(Extracted records):
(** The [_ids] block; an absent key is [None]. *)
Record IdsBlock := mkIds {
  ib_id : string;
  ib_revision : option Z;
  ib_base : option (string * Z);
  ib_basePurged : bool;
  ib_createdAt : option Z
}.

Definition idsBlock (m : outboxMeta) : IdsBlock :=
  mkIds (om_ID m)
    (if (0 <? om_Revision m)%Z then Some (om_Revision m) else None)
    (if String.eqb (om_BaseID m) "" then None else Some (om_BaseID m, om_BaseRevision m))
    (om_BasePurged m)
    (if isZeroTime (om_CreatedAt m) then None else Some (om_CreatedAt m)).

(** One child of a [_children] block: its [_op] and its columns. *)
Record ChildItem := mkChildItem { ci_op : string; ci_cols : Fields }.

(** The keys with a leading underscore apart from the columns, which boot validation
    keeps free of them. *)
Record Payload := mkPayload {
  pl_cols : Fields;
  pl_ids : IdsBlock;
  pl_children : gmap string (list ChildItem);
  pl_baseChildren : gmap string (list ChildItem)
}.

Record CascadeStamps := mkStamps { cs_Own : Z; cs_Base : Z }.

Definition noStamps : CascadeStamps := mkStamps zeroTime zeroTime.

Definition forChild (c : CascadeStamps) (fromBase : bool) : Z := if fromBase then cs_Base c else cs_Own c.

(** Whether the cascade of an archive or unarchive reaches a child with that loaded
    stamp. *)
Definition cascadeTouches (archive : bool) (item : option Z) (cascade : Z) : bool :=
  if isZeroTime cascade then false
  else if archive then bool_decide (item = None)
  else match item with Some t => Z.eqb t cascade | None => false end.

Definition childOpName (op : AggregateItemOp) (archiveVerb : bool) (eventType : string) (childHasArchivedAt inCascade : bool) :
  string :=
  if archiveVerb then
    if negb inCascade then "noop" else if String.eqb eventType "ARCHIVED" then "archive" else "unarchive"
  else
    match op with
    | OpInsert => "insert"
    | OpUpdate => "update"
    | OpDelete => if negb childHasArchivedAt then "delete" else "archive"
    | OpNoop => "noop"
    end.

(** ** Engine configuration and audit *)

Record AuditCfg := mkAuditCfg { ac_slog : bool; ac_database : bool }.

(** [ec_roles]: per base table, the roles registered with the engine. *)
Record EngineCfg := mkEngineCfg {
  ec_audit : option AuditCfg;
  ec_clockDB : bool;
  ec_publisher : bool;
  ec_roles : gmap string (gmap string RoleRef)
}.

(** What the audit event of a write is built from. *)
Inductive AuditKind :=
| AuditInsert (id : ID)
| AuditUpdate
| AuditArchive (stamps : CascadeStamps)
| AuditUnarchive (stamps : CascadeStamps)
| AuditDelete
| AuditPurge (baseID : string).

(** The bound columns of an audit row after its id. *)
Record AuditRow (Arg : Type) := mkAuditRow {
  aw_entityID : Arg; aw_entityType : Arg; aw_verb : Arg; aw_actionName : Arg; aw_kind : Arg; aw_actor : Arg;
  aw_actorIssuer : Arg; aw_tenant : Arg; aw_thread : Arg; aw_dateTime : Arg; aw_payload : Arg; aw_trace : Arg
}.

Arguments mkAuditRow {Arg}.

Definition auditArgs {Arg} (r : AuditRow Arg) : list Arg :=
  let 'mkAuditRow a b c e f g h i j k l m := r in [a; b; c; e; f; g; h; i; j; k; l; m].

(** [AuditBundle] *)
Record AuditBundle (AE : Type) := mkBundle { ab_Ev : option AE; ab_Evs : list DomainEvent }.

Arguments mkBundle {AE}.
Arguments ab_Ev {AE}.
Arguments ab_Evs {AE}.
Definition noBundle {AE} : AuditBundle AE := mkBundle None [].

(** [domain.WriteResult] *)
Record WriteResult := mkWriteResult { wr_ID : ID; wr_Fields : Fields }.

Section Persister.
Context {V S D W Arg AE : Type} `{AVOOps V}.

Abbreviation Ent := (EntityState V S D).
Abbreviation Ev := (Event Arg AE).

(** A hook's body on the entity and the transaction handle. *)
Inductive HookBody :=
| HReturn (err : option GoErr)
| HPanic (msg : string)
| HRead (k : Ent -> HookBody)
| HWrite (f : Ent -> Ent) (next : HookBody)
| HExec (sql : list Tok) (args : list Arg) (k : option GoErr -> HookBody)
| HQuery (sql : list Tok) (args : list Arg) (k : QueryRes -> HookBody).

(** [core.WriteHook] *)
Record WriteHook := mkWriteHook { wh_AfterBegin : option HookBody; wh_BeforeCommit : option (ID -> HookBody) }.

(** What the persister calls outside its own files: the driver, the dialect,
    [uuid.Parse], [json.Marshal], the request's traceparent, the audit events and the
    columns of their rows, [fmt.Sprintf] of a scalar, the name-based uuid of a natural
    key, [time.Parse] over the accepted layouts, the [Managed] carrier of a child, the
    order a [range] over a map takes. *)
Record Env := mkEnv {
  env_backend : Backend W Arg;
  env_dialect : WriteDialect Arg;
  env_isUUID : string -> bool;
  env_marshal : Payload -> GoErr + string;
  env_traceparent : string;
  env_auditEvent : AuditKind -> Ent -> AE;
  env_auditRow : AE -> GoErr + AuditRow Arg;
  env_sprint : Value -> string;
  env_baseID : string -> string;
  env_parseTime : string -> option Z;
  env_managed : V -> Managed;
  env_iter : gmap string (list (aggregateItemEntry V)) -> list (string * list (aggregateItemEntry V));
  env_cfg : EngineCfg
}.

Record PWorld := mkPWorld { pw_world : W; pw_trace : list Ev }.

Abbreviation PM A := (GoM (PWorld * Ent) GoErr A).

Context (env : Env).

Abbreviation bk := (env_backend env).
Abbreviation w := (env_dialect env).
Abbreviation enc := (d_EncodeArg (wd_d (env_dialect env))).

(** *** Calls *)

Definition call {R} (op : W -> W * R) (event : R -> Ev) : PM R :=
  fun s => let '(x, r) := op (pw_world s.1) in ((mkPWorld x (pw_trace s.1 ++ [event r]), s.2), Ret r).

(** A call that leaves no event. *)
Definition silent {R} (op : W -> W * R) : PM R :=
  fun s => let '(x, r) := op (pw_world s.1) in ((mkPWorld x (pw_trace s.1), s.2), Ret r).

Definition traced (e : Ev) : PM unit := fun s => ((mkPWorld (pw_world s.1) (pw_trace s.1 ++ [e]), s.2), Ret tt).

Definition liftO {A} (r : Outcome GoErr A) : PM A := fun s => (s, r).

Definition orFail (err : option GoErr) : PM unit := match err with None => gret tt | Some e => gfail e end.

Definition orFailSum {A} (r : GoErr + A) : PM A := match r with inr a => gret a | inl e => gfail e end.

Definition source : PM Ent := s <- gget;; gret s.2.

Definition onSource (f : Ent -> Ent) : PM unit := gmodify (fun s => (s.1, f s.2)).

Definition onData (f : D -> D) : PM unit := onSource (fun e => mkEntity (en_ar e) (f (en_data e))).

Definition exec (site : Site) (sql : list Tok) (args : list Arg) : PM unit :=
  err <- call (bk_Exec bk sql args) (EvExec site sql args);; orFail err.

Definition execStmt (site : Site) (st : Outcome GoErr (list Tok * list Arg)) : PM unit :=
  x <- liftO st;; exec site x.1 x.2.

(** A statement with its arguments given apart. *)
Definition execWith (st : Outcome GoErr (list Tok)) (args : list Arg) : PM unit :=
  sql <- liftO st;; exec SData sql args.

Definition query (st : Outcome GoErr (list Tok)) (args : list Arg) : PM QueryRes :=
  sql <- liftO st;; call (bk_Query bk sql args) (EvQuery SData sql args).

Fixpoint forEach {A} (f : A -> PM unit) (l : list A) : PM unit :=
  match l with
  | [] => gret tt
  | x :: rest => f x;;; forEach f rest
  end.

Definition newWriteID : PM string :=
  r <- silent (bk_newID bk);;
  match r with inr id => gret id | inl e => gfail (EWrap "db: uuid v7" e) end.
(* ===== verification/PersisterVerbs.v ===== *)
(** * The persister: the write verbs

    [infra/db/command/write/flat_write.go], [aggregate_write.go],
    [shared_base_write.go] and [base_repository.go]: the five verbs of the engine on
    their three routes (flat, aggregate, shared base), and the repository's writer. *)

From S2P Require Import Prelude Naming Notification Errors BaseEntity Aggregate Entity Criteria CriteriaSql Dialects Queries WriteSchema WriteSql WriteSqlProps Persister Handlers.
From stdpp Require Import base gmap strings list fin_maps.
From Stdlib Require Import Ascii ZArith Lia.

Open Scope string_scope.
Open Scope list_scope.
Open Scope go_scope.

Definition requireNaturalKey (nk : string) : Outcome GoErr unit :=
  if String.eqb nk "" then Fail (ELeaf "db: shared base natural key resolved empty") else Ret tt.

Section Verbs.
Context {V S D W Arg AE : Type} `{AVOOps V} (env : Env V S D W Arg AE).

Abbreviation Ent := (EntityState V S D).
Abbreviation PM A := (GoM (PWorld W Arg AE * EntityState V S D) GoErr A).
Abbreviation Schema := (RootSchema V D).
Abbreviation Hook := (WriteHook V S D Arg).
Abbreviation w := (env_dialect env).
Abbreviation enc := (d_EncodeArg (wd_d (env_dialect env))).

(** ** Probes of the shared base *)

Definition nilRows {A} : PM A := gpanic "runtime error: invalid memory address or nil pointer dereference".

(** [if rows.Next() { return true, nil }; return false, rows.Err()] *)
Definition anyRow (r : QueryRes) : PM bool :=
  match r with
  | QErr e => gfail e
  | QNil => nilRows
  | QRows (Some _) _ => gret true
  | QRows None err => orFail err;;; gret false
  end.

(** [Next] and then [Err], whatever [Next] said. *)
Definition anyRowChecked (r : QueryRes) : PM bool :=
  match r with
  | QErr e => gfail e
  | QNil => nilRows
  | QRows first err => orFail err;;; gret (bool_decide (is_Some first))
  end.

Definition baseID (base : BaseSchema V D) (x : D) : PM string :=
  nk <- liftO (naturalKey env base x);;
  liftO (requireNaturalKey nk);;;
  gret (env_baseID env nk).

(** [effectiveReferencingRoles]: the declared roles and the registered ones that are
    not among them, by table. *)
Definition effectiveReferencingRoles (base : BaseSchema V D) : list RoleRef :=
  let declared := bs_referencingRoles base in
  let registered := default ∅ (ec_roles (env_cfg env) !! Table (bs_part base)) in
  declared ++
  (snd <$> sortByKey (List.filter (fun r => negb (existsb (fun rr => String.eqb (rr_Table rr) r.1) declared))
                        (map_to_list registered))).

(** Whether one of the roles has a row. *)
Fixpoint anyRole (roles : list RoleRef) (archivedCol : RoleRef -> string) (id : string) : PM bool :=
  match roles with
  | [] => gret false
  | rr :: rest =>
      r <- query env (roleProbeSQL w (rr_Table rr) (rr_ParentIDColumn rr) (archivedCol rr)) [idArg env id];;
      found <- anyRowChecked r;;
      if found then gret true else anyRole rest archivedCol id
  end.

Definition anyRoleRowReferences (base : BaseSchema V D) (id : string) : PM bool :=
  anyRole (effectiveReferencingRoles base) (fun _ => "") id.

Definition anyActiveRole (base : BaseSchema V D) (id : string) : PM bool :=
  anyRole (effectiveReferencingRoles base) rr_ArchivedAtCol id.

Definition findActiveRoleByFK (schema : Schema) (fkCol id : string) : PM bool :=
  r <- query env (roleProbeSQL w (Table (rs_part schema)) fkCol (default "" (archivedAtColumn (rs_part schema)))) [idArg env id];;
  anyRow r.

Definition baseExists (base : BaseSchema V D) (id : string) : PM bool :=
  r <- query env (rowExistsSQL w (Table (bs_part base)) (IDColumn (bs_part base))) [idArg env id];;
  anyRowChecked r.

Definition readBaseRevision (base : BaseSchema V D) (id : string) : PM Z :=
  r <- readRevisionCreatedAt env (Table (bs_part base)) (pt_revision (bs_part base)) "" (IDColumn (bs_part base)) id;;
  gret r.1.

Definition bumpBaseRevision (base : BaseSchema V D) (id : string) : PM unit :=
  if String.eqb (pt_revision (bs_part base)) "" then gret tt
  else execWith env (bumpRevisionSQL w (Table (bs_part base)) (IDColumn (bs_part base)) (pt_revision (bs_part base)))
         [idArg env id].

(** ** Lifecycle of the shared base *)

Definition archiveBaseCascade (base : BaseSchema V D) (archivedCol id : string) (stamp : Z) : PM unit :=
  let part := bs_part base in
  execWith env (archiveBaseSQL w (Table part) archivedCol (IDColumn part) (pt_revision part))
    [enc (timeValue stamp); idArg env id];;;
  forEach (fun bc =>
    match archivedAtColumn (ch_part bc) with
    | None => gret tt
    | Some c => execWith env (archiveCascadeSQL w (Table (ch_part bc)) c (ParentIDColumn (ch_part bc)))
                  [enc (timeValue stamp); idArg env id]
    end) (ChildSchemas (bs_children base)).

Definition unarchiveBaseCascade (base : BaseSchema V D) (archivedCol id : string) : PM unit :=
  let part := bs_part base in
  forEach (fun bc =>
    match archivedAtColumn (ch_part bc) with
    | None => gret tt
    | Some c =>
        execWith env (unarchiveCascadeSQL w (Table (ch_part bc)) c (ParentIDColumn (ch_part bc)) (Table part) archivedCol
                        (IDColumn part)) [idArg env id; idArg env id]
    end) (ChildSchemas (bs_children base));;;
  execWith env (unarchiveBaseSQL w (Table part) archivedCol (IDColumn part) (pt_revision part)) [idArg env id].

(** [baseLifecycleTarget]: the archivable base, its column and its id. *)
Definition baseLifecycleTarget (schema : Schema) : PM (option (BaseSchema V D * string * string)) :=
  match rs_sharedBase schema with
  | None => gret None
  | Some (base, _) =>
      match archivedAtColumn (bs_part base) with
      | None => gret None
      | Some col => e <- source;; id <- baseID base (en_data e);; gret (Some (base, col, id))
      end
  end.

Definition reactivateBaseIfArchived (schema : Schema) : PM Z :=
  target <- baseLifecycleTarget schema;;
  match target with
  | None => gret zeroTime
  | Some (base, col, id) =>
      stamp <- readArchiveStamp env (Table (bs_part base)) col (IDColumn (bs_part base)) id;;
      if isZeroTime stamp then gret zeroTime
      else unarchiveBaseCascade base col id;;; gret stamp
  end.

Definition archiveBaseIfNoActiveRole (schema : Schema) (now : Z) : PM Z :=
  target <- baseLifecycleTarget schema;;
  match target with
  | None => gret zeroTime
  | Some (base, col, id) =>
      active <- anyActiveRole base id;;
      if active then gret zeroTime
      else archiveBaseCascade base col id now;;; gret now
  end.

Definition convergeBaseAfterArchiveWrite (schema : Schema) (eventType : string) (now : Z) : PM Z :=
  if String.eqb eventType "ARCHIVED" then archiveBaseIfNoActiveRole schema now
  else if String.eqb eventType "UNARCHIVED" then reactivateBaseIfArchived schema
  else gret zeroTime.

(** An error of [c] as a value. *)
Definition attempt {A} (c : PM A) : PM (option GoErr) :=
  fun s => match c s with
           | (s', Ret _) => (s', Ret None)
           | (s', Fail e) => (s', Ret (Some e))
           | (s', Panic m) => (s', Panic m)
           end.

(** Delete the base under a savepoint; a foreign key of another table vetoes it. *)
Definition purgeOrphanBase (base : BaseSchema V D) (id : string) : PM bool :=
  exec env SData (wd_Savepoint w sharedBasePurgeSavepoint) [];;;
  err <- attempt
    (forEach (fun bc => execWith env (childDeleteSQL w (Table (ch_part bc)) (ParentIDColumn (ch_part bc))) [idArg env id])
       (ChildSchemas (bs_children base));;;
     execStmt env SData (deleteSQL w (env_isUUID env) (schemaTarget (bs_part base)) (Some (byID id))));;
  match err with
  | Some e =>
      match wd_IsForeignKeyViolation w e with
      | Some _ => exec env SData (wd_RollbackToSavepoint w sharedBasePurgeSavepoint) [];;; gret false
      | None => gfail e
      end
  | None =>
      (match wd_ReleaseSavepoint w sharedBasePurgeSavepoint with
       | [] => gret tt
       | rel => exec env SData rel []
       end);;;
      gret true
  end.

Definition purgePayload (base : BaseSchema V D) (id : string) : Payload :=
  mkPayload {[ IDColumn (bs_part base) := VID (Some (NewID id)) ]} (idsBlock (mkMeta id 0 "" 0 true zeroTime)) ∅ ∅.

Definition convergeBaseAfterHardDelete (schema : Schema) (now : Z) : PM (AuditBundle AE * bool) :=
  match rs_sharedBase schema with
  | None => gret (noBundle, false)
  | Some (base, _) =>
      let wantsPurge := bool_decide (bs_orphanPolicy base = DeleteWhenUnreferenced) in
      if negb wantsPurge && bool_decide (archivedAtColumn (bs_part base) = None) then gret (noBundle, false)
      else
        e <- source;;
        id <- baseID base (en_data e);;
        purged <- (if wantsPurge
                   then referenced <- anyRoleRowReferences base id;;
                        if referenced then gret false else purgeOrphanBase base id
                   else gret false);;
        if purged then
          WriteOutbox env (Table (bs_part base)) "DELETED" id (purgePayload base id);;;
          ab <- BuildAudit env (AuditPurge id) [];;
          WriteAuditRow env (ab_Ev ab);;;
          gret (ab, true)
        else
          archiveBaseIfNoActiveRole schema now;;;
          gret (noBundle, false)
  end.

(PROBLEM TO SOLVE):
From the records above, print only the lines between the one holding "env_dialect : WriteDialect Arg;" and the one holding "env_managed : V -> Managed;", inclusive, exactly as they stand.

(ANSWER FOR THE TASK):
  env_dialect : WriteDialect Arg;
  env_isUUID : string -> bool;
  env_marshal : Payload -> GoErr + string;
  env_traceparent : string;
  env_auditEvent : AuditKind -> Ent -> AE;
  env_auditRow : AE -> GoErr + AuditRow Arg;
  env_sprint : Value -> string;
  env_baseID : string -> string;
  env_parseTime : string -> option Z;
  env_managed : V -> Managed;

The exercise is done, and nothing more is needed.